Down to the final line, print the records again exactly.

Collected data entries
[Start of section]

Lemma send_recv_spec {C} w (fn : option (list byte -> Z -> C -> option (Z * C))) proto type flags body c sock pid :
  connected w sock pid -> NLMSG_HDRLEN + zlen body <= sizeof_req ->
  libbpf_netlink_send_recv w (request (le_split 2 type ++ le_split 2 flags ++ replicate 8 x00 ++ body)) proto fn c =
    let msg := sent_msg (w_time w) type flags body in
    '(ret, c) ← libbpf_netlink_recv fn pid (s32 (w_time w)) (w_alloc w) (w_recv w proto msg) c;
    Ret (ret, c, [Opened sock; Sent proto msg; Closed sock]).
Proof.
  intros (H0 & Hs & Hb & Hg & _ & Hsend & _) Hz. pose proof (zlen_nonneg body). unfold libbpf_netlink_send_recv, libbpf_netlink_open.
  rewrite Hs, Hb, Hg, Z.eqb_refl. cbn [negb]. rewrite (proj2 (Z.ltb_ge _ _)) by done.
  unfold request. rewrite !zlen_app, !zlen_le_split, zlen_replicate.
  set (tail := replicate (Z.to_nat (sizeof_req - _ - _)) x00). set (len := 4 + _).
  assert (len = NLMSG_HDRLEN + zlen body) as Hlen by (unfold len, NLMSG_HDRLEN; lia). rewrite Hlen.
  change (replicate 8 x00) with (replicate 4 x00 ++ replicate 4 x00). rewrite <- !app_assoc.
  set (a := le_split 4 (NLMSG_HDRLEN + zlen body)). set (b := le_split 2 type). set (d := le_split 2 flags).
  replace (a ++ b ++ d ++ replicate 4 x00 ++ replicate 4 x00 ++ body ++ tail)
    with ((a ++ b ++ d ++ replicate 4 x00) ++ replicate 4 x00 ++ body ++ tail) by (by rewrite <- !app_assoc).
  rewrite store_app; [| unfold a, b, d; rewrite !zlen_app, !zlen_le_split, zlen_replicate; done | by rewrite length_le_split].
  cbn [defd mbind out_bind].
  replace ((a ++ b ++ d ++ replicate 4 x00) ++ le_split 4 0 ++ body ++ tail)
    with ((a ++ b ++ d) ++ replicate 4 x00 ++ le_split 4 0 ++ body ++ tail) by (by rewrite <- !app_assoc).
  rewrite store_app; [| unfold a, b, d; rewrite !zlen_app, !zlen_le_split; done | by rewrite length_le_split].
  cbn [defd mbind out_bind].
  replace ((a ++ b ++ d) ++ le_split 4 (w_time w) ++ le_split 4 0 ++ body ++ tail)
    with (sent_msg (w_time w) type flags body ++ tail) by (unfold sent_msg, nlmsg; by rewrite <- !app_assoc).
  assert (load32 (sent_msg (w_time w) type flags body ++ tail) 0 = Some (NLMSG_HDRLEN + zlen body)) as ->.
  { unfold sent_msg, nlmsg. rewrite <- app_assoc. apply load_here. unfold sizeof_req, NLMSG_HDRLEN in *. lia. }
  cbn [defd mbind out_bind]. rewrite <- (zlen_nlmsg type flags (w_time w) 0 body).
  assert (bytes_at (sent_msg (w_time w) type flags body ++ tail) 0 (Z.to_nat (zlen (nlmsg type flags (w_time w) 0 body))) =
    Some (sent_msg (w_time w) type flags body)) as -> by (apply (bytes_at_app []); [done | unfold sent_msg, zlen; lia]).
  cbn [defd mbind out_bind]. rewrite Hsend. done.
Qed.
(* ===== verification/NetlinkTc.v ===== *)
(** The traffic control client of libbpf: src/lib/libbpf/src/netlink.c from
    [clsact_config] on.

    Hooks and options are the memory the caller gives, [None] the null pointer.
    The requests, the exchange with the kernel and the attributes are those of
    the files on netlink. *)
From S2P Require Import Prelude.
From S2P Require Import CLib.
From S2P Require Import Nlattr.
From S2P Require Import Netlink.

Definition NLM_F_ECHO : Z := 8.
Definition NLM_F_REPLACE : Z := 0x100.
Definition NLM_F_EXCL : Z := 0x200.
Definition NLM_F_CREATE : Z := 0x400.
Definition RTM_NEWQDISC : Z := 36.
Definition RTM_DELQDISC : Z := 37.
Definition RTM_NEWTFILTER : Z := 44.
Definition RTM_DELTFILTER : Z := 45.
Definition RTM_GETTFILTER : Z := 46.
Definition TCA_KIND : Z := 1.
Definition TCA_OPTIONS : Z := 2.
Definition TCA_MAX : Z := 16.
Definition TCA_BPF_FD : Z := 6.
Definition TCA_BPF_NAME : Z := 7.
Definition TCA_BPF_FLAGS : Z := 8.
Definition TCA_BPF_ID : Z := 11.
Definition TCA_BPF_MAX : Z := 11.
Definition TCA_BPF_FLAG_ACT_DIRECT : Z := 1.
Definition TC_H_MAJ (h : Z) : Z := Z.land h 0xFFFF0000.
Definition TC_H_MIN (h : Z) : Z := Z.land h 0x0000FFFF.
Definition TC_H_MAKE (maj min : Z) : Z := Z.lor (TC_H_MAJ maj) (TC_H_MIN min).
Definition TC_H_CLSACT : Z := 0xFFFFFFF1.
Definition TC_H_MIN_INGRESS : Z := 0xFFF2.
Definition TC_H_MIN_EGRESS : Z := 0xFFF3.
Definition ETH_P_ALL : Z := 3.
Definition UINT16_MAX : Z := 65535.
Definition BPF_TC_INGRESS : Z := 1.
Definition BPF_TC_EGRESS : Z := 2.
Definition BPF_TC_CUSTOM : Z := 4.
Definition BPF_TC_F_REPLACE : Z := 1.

[End of section]

Expected answer =
Lemma send_recv_spec {C} w (fn : option (list byte -> Z -> C -> option (Z * C))) proto type flags body c sock pid :
  connected w sock pid -> NLMSG_HDRLEN + zlen body <= sizeof_req ->
  libbpf_netlink_send_recv w (request (le_split 2 type ++ le_split 2 flags ++ replicate 8 x00 ++ body)) proto fn c =
    let msg := sent_msg (w_time w) type flags body in
    '(ret, c) ← libbpf_netlink_recv fn pid (s32 (w_time w)) (w_alloc w) (w_recv w proto msg) c;
    Ret (ret, c, [Opened sock; Sent proto msg; Closed sock]).
Proof.
  intros (H0 & Hs & Hb & Hg & _ & Hsend & _) Hz. pose proof (zlen_nonneg body). unfold libbpf_netlink_send_recv, libbpf_netlink_open.
  rewrite Hs, Hb, Hg, Z.eqb_refl. cbn [negb]. rewrite (proj2 (Z.ltb_ge _ _)) by done.
  unfold request. rewrite !zlen_app, !zlen_le_split, zlen_replicate.
  set (tail := replicate (Z.to_nat (sizeof_req - _ - _)) x00). set (len := 4 + _).
  assert (len = NLMSG_HDRLEN + zlen body) as Hlen by (unfold len, NLMSG_HDRLEN; lia). rewrite Hlen.
  change (replicate 8 x00) with (replicate 4 x00 ++ replicate 4 x00). rewrite <- !app_assoc.
  set (a := le_split 4 (NLMSG_HDRLEN + zlen body)). set (b := le_split 2 type). set (d := le_split 2 flags).
  replace (a ++ b ++ d ++ replicate 4 x00 ++ replicate 4 x00 ++ body ++ tail)
    with ((a ++ b ++ d ++ replicate 4 x00) ++ replicate 4 x00 ++ body ++ tail) by (by rewrite <- !app_assoc).
  rewrite store_app; [| unfold a, b, d; rewrite !zlen_app, !zlen_le_split, zlen_replicate; done | by rewrite length_le_split].
  cbn [defd mbind out_bind].
  replace ((a ++ b ++ d ++ replicate 4 x00) ++ le_split 4 0 ++ body ++ tail)
    with ((a ++ b ++ d) ++ replicate 4 x00 ++ le_split 4 0 ++ body ++ tail) by (by rewrite <- !app_assoc).
  rewrite store_app; [| unfold a, b, d; rewrite !zlen_app, !zlen_le_split; done | by rewrite length_le_split].
  cbn [defd mbind out_bind].
  replace ((a ++ b ++ d) ++ le_split 4 (w_time w) ++ le_split 4 0 ++ body ++ tail)
    with (sent_msg (w_time w) type flags body ++ tail) by (unfold sent_msg, nlmsg; by rewrite <- !app_assoc).
  assert (load32 (sent_msg (w_time w) type flags body ++ tail) 0 = Some (NLMSG_HDRLEN + zlen body)) as ->.
  { unfold sent_msg, nlmsg. rewrite <- app_assoc. apply load_here. unfold sizeof_req, NLMSG_HDRLEN in *. lia. }
  cbn [defd mbind out_bind]. rewrite <- (zlen_nlmsg type flags (w_time w) 0 body).
  assert (bytes_at (sent_msg (w_time w) type flags body ++ tail) 0 (Z.to_nat (zlen (nlmsg type flags (w_time w) 0 body))) =
    Some (sent_msg (w_time w) type flags body)) as -> by (apply (bytes_at_app []); [done | unfold sent_msg, zlen; lia]).
  cbn [defd mbind out_bind]. rewrite Hsend. done.
Qed.
(* ===== verification/NetlinkTc.v ===== *)
(** The traffic control client of libbpf: src/lib/libbpf/src/netlink.c from
    [clsact_config] on.

    Hooks and options are the memory the caller gives, [None] the null pointer.
    The requests, the exchange with the kernel and the attributes are those of
    the files on netlink. *)
From S2P Require Import Prelude.
From S2P Require Import CLib.
From S2P Require Import Nlattr.
From S2P Require Import Netlink.

Definition NLM_F_ECHO : Z := 8.
Definition NLM_F_REPLACE : Z := 0x100.
Definition NLM_F_EXCL : Z := 0x200.
Definition NLM_F_CREATE : Z := 0x400.
Definition RTM_NEWQDISC : Z := 36.
Definition RTM_DELQDISC : Z := 37.
Definition RTM_NEWTFILTER : Z := 44.
Definition RTM_DELTFILTER : Z := 45.
Definition RTM_GETTFILTER : Z := 46.
Definition TCA_KIND : Z := 1.
Definition TCA_OPTIONS : Z := 2.
Definition TCA_MAX : Z := 16.
Definition TCA_BPF_FD : Z := 6.
Definition TCA_BPF_NAME : Z := 7.
Definition TCA_BPF_FLAGS : Z := 8.
Definition TCA_BPF_ID : Z := 11.
Definition TCA_BPF_MAX : Z := 11.
Definition TCA_BPF_FLAG_ACT_DIRECT : Z := 1.
Definition TC_H_MAJ (h : Z) : Z := Z.land h 0xFFFF0000.
Definition TC_H_MIN (h : Z) : Z := Z.land h 0x0000FFFF.
Definition TC_H_MAKE (maj min : Z) : Z := Z.lor (TC_H_MAJ maj) (TC_H_MIN min).
Definition TC_H_CLSACT : Z := 0xFFFFFFF1.
Definition TC_H_MIN_INGRESS : Z := 0xFFF2.
Definition TC_H_MIN_EGRESS : Z := 0xFFF3.
Definition ETH_P_ALL : Z := 3.
Definition UINT16_MAX : Z := 65535.
Definition BPF_TC_INGRESS : Z := 1.
Definition BPF_TC_EGRESS : Z := 2.
Definition BPF_TC_CUSTOM : Z := 4.
Definition BPF_TC_F_REPLACE : Z := 1.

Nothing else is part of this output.